> _STORED DATA_:
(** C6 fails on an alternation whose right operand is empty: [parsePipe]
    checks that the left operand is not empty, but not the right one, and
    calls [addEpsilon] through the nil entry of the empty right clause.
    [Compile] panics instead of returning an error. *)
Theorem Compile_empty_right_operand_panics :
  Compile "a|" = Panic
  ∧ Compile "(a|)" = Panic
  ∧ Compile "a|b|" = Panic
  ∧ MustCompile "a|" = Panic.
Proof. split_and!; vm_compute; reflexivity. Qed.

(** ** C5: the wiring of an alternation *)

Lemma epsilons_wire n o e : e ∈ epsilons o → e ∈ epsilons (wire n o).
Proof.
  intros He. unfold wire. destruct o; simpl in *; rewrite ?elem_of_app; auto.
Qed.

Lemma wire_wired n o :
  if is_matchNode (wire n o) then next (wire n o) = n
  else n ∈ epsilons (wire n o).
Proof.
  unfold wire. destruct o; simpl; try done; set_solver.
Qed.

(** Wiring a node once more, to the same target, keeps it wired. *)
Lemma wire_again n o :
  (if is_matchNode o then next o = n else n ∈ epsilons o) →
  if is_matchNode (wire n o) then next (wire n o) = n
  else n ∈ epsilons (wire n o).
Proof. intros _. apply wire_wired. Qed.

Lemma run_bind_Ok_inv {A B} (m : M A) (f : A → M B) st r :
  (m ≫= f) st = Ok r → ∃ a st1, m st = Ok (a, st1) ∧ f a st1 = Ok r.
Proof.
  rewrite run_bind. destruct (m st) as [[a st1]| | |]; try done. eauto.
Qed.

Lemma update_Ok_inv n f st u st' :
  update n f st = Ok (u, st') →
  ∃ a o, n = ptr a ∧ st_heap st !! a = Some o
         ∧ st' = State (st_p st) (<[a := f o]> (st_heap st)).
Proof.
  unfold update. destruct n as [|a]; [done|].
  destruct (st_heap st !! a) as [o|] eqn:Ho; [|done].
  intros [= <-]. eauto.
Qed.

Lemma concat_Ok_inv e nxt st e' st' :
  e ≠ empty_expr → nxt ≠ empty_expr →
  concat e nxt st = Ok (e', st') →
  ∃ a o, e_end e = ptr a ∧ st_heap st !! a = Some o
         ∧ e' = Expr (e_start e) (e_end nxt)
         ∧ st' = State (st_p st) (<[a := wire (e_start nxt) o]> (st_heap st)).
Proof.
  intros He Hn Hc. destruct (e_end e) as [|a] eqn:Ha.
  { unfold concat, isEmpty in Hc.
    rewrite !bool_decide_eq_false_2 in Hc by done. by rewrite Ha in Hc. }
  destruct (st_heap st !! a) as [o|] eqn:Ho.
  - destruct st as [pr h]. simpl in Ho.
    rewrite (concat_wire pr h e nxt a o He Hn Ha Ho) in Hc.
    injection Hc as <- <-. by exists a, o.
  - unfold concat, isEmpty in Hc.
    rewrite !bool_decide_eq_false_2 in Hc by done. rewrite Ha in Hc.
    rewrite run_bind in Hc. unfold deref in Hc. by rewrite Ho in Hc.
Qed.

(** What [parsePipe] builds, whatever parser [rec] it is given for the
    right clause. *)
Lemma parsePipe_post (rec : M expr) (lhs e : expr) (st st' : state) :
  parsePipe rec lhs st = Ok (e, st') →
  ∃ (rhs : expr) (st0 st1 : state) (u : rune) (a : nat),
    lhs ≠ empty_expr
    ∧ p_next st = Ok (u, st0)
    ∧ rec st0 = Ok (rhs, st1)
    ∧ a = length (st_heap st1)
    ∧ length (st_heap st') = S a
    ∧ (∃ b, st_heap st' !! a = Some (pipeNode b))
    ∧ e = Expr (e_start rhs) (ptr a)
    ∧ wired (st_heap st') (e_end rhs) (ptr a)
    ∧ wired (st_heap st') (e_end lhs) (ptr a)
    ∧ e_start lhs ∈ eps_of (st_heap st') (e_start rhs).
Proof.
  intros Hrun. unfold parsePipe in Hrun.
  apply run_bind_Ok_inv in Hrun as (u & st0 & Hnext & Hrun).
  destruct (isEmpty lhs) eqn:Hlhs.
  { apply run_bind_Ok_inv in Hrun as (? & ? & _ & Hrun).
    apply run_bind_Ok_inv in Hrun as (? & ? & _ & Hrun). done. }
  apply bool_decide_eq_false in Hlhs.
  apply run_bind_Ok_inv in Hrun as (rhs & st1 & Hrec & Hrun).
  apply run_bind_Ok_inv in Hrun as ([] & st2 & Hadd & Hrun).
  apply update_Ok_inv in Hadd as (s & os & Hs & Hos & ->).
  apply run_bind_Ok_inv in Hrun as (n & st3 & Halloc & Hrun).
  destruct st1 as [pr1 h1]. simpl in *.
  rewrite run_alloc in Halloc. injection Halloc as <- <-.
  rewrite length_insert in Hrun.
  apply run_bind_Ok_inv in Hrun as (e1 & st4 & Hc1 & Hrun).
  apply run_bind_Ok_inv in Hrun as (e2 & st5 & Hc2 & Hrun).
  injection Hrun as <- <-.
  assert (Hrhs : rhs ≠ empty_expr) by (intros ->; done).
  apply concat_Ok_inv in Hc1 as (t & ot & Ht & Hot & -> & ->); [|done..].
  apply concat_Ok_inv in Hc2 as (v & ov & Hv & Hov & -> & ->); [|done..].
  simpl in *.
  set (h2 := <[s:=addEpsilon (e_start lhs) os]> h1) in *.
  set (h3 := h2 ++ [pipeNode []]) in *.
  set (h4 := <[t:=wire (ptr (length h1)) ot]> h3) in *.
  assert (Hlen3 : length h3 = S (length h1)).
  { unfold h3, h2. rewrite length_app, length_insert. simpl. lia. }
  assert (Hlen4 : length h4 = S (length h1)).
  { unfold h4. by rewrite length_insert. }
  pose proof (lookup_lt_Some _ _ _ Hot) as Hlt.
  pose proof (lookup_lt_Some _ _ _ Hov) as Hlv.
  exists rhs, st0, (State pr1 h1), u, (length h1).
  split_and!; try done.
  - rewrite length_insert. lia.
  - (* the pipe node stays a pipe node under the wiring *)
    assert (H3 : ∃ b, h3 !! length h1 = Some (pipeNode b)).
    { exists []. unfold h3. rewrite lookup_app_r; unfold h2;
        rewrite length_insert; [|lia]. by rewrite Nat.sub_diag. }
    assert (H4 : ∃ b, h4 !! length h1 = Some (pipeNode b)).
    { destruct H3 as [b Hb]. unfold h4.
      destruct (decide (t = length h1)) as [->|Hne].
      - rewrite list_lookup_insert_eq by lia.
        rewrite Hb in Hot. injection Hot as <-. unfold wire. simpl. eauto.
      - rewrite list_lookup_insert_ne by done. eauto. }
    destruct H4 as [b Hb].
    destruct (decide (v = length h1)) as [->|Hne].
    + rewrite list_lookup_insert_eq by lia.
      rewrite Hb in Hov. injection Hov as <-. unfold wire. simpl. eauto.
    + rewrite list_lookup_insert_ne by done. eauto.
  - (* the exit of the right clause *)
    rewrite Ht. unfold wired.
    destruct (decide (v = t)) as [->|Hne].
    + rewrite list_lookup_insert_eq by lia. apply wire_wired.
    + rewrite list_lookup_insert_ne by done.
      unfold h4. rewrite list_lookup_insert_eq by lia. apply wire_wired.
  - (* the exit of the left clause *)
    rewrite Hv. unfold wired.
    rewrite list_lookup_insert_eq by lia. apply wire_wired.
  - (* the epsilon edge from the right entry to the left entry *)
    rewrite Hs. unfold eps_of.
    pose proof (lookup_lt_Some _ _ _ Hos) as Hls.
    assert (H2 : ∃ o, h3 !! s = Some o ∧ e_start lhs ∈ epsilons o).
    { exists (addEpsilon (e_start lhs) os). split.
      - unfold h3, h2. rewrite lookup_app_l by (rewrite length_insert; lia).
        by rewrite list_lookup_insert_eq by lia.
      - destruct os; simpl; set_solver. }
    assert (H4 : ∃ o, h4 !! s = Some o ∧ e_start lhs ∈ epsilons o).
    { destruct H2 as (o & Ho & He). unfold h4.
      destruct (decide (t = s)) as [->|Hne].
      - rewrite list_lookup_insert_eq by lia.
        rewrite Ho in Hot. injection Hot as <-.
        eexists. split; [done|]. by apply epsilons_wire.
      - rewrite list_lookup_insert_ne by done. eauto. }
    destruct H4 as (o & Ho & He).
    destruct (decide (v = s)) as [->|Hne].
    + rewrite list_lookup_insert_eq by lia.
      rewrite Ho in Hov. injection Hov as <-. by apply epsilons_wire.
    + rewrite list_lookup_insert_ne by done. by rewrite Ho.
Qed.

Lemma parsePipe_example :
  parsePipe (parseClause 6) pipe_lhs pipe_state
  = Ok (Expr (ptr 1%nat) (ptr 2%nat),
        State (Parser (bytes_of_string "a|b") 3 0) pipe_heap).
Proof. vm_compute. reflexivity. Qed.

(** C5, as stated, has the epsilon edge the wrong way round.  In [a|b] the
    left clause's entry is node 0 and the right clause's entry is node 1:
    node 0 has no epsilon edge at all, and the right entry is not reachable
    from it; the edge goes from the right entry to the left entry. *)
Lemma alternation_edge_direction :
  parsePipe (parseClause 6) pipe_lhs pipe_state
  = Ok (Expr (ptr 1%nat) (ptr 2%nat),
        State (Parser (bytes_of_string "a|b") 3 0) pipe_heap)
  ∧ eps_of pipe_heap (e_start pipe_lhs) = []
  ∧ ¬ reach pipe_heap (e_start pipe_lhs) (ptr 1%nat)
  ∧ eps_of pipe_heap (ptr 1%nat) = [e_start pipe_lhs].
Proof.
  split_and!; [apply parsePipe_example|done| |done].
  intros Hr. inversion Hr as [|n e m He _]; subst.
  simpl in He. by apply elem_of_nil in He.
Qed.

> _EXERCISE PROMPT_: Only one part of the material above is to be transcribed, namely the lines starting with the line that has "parsePipe rec lhs st = Ok (e, st') →" and going on through the line that has "destruct (isEmpty lhs) eqn:Hlhs.", exactly as they stand.

> _PROBLEM SOLUTION_:
  parsePipe rec lhs st = Ok (e, st') →
  ∃ (rhs : expr) (st0 st1 : state) (u : rune) (a : nat),
    lhs ≠ empty_expr
    ∧ p_next st = Ok (u, st0)
    ∧ rec st0 = Ok (rhs, st1)
    ∧ a = length (st_heap st1)
    ∧ length (st_heap st') = S a
    ∧ (∃ b, st_heap st' !! a = Some (pipeNode b))
    ∧ e = Expr (e_start rhs) (ptr a)
    ∧ wired (st_heap st') (e_end rhs) (ptr a)
    ∧ wired (st_heap st') (e_end lhs) (ptr a)
    ∧ e_start lhs ∈ eps_of (st_heap st') (e_start rhs).
Proof.
  intros Hrun. unfold parsePipe in Hrun.
  apply run_bind_Ok_inv in Hrun as (u & st0 & Hnext & Hrun).
  destruct (isEmpty lhs) eqn:Hlhs.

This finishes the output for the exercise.